## Task brief
The records below hold a stretch from the line with "Definition sizes_ok xa" through the line with "let* _ := assert_that (elemSzB xa =? 1) in"; return exactly those lines, ends included, and nothing more.

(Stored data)

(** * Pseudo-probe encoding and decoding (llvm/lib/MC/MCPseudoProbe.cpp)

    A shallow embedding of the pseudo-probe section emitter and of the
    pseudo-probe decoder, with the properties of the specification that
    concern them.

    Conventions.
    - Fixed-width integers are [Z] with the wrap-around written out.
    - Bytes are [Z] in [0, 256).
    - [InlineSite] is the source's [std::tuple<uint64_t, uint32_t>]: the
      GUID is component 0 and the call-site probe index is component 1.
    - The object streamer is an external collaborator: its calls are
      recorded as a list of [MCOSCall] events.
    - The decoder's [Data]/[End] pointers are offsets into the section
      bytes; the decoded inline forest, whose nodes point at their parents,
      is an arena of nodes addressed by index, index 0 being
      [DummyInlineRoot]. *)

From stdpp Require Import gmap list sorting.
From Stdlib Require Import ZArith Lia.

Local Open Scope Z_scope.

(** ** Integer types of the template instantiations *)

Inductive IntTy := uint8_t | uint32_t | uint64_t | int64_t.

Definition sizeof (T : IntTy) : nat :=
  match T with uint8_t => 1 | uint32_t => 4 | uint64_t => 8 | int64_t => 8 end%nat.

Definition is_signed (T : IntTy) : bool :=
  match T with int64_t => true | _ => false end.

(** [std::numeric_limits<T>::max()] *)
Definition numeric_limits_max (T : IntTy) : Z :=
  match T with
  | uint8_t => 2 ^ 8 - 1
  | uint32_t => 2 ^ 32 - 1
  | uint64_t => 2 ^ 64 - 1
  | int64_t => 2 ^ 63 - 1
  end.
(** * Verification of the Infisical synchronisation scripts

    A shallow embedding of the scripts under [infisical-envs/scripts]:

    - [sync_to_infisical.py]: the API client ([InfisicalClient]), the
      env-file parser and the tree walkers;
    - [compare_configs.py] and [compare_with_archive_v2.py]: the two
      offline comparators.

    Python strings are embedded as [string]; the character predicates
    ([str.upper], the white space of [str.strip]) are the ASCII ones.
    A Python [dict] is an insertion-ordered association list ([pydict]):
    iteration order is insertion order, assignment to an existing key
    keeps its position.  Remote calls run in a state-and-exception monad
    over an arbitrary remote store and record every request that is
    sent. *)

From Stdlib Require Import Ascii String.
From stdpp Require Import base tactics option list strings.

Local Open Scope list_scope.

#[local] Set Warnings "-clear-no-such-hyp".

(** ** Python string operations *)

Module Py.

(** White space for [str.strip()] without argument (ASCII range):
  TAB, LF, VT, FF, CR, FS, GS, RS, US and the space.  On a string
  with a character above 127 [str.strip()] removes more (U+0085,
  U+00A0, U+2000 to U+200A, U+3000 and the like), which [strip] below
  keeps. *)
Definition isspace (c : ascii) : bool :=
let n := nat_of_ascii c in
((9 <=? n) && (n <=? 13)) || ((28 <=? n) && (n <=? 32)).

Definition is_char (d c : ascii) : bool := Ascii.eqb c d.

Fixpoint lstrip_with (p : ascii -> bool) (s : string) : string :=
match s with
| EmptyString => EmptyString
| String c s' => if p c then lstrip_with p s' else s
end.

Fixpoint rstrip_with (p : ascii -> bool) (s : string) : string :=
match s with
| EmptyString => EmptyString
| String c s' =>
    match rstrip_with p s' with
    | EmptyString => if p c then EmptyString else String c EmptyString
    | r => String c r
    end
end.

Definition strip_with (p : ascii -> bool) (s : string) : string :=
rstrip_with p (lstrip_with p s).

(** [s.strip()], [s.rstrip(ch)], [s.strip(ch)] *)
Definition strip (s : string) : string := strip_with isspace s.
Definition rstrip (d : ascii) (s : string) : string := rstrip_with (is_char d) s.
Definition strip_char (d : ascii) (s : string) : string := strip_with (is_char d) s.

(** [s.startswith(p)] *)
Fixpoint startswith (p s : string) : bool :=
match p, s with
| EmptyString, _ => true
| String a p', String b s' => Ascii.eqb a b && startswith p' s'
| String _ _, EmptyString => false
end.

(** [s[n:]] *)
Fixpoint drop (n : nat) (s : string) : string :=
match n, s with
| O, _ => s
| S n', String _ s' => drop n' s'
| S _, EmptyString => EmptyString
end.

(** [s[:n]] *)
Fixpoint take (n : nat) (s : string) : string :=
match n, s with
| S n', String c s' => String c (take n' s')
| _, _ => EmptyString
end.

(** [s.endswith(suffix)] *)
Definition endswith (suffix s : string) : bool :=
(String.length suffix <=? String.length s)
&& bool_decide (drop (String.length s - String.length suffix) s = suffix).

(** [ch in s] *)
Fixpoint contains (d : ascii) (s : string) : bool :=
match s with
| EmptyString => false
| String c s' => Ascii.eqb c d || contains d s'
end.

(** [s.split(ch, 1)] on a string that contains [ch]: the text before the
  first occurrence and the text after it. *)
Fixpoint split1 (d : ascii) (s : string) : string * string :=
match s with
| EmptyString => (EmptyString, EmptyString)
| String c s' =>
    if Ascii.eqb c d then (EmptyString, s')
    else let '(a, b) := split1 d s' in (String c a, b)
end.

...

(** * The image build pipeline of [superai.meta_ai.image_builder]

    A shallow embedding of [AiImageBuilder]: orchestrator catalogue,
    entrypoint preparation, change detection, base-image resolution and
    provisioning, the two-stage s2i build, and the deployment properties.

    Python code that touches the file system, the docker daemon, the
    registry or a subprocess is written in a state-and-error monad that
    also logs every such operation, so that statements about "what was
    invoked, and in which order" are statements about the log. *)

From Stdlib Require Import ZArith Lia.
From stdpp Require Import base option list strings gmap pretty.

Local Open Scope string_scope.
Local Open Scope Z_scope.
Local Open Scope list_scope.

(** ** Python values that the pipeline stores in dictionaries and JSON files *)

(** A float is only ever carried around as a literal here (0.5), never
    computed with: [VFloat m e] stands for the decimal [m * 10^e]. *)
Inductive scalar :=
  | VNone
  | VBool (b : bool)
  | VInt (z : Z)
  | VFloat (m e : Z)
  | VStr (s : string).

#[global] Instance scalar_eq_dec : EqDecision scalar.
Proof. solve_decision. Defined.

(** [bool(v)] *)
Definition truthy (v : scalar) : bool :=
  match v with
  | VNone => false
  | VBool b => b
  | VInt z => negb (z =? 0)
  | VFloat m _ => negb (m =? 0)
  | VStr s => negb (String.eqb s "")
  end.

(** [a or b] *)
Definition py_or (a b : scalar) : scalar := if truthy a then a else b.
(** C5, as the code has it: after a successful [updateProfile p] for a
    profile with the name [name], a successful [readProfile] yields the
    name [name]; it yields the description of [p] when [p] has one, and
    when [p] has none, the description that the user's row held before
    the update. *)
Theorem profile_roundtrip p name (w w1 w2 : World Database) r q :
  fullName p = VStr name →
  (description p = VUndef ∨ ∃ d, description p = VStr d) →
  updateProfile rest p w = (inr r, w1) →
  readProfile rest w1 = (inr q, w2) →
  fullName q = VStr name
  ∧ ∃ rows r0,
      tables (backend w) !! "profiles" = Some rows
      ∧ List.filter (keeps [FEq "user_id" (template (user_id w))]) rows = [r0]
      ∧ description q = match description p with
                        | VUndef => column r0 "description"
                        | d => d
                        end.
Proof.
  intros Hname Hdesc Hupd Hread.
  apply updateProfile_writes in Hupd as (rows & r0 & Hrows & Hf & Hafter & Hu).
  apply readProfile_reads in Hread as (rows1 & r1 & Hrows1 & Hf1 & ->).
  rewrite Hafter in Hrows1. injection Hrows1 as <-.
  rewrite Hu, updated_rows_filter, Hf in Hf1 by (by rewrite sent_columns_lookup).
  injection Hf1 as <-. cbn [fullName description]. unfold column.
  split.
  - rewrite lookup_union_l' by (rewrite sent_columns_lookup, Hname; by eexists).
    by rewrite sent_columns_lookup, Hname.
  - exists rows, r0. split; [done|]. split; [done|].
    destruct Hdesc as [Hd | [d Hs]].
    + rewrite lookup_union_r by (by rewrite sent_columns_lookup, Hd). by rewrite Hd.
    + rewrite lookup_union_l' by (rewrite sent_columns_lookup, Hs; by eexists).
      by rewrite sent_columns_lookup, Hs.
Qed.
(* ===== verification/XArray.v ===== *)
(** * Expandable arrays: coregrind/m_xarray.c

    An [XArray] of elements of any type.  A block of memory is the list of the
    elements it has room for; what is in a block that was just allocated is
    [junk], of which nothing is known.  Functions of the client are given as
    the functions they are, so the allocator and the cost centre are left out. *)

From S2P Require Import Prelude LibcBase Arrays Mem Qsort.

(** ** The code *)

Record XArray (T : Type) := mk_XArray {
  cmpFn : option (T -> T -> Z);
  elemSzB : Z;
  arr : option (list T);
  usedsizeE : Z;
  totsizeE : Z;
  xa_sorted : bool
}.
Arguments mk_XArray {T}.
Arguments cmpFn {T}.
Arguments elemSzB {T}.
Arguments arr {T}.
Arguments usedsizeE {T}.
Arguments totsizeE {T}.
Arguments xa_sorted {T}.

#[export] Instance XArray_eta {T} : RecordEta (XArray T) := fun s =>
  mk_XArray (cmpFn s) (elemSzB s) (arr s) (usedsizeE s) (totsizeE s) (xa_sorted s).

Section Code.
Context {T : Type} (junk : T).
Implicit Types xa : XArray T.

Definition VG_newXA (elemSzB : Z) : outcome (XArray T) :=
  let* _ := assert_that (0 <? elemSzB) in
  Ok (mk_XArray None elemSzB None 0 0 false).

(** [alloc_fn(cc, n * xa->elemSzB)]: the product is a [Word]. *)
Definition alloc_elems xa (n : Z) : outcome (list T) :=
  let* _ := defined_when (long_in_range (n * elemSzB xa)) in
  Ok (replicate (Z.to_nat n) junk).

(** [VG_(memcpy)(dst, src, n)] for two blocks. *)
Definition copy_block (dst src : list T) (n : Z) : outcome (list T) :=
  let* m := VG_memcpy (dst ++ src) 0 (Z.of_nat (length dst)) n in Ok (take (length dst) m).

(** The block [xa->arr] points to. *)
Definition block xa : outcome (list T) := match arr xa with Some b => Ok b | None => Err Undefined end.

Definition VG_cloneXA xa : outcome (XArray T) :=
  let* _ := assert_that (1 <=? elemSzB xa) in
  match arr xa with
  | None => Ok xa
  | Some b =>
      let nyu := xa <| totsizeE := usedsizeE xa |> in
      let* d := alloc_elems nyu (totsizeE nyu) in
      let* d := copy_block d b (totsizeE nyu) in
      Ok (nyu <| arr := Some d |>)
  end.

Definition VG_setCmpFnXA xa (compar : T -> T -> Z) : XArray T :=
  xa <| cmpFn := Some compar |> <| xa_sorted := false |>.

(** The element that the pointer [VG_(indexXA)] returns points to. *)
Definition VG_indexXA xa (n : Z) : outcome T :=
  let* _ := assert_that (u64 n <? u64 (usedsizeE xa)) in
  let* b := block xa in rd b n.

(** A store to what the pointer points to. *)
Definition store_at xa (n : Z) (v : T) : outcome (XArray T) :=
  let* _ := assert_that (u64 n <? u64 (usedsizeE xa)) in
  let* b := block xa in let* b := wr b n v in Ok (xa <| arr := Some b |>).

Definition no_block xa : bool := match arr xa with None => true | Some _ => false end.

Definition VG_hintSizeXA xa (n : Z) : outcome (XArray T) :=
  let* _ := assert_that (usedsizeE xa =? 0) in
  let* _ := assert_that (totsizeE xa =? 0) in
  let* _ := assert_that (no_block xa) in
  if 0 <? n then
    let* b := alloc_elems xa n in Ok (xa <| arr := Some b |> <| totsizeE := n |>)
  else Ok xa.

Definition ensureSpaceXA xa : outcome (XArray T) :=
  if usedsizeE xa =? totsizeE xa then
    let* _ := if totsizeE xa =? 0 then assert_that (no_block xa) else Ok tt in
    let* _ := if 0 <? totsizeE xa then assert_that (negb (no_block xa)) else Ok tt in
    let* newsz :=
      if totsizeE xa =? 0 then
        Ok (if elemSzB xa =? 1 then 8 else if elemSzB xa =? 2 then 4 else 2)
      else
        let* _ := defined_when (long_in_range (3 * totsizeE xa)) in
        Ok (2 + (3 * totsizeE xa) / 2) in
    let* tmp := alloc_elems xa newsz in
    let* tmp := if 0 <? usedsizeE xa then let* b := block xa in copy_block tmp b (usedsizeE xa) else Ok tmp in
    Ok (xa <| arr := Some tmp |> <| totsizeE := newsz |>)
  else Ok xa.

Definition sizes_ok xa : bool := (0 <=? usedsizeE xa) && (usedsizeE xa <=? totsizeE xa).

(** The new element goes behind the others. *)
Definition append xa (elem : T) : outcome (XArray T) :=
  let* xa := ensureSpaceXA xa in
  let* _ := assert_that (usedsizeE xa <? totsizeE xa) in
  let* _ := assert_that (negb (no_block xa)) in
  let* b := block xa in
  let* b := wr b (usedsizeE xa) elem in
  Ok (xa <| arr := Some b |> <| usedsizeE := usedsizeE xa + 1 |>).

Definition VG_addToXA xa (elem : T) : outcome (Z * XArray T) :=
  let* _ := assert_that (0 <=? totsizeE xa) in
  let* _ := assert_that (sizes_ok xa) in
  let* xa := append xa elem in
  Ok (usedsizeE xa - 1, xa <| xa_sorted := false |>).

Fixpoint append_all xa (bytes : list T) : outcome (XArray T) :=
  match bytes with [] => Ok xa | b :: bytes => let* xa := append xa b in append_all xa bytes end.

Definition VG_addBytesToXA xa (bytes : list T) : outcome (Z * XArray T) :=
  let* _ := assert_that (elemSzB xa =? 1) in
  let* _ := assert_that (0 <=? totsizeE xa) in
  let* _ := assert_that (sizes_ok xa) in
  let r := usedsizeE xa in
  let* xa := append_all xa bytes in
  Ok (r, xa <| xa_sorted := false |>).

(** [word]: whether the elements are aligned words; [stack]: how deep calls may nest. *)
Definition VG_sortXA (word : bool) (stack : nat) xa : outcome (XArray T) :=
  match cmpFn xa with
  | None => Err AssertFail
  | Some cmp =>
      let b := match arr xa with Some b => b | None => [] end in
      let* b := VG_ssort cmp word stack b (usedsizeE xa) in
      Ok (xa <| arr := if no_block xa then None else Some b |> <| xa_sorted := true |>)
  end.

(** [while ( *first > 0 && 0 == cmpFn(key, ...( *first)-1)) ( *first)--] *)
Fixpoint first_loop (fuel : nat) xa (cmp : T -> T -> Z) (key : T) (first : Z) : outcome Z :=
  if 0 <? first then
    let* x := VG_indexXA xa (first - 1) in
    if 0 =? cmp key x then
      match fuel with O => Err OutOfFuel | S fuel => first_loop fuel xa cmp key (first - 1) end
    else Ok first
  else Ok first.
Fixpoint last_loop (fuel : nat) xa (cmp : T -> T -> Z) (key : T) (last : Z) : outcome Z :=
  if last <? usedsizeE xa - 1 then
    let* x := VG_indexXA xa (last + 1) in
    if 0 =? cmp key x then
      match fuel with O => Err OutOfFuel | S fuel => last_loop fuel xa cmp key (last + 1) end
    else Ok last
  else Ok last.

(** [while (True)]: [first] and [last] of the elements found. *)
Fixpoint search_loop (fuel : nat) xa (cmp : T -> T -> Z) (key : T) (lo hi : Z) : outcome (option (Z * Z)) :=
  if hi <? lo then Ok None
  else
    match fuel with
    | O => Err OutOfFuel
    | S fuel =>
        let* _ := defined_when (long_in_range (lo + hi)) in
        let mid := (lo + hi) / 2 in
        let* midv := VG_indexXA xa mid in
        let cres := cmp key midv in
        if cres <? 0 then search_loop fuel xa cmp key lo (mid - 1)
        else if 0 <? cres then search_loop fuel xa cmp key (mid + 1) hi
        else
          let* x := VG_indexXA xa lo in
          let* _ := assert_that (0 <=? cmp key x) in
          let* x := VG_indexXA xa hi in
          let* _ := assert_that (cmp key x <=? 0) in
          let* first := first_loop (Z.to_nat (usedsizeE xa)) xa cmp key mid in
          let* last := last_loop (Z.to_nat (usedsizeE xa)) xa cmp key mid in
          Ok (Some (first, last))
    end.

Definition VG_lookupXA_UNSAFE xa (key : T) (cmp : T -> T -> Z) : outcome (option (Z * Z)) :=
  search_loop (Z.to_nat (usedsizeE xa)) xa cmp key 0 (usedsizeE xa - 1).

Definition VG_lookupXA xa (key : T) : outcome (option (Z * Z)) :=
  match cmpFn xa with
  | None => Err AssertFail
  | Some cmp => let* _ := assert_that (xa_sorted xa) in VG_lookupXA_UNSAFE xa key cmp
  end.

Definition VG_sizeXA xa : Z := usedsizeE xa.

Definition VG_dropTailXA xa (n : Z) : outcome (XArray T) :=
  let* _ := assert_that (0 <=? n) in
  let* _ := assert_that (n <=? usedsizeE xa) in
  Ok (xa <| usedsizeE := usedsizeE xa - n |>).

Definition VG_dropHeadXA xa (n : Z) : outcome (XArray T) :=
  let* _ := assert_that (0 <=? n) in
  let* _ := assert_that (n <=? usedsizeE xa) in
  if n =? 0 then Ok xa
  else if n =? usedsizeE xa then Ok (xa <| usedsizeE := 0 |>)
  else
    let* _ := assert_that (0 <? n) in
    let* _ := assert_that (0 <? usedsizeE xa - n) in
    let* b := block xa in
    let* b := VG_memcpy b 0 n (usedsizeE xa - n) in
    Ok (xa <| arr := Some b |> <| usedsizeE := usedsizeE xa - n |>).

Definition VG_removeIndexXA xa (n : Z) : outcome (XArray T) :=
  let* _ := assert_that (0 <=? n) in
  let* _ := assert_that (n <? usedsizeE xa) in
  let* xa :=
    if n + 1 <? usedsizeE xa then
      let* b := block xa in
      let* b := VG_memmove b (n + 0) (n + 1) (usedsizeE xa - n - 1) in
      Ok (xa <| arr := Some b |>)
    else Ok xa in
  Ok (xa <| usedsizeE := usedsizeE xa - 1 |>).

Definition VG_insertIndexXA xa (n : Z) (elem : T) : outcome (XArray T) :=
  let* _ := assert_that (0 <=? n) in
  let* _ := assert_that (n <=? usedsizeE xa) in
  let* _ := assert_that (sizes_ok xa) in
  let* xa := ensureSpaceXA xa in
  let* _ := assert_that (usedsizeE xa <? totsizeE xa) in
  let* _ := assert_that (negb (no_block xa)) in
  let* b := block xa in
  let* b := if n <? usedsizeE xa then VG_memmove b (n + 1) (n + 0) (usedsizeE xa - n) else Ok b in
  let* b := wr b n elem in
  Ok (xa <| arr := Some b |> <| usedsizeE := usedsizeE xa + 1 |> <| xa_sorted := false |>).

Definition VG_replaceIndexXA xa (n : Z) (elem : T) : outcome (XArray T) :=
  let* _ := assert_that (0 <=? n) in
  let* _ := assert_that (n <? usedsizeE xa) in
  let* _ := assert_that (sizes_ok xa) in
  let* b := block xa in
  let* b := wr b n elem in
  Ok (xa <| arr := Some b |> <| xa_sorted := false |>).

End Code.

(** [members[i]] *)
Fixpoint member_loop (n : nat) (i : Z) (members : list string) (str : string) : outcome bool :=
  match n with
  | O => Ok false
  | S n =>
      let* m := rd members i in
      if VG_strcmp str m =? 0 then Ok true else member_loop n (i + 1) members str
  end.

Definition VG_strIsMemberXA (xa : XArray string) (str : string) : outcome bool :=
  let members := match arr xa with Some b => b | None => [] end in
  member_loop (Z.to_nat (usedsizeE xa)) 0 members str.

## Written solution
Definition sizes_ok xa : bool := (0 <=? usedsizeE xa) && (usedsizeE xa <=? totsizeE xa).

(** The new element goes behind the others. *)
Definition append xa (elem : T) : outcome (XArray T) :=
  let* xa := ensureSpaceXA xa in
  let* _ := assert_that (usedsizeE xa <? totsizeE xa) in
  let* _ := assert_that (negb (no_block xa)) in
  let* b := block xa in
  let* b := wr b (usedsizeE xa) elem in
  Ok (xa <| arr := Some b |> <| usedsizeE := usedsizeE xa + 1 |>).

Definition VG_addToXA xa (elem : T) : outcome (Z * XArray T) :=
  let* _ := assert_that (0 <=? totsizeE xa) in
  let* _ := assert_that (sizes_ok xa) in
  let* xa := append xa elem in
  Ok (usedsizeE xa - 1, xa <| xa_sorted := false |>).

Fixpoint append_all xa (bytes : list T) : outcome (XArray T) :=
  match bytes with [] => Ok xa | b :: bytes => let* xa := append xa b in append_all xa bytes end.

Definition VG_addBytesToXA xa (bytes : list T) : outcome (Z * XArray T) :=
  let* _ := assert_that (elemSzB xa =? 1) in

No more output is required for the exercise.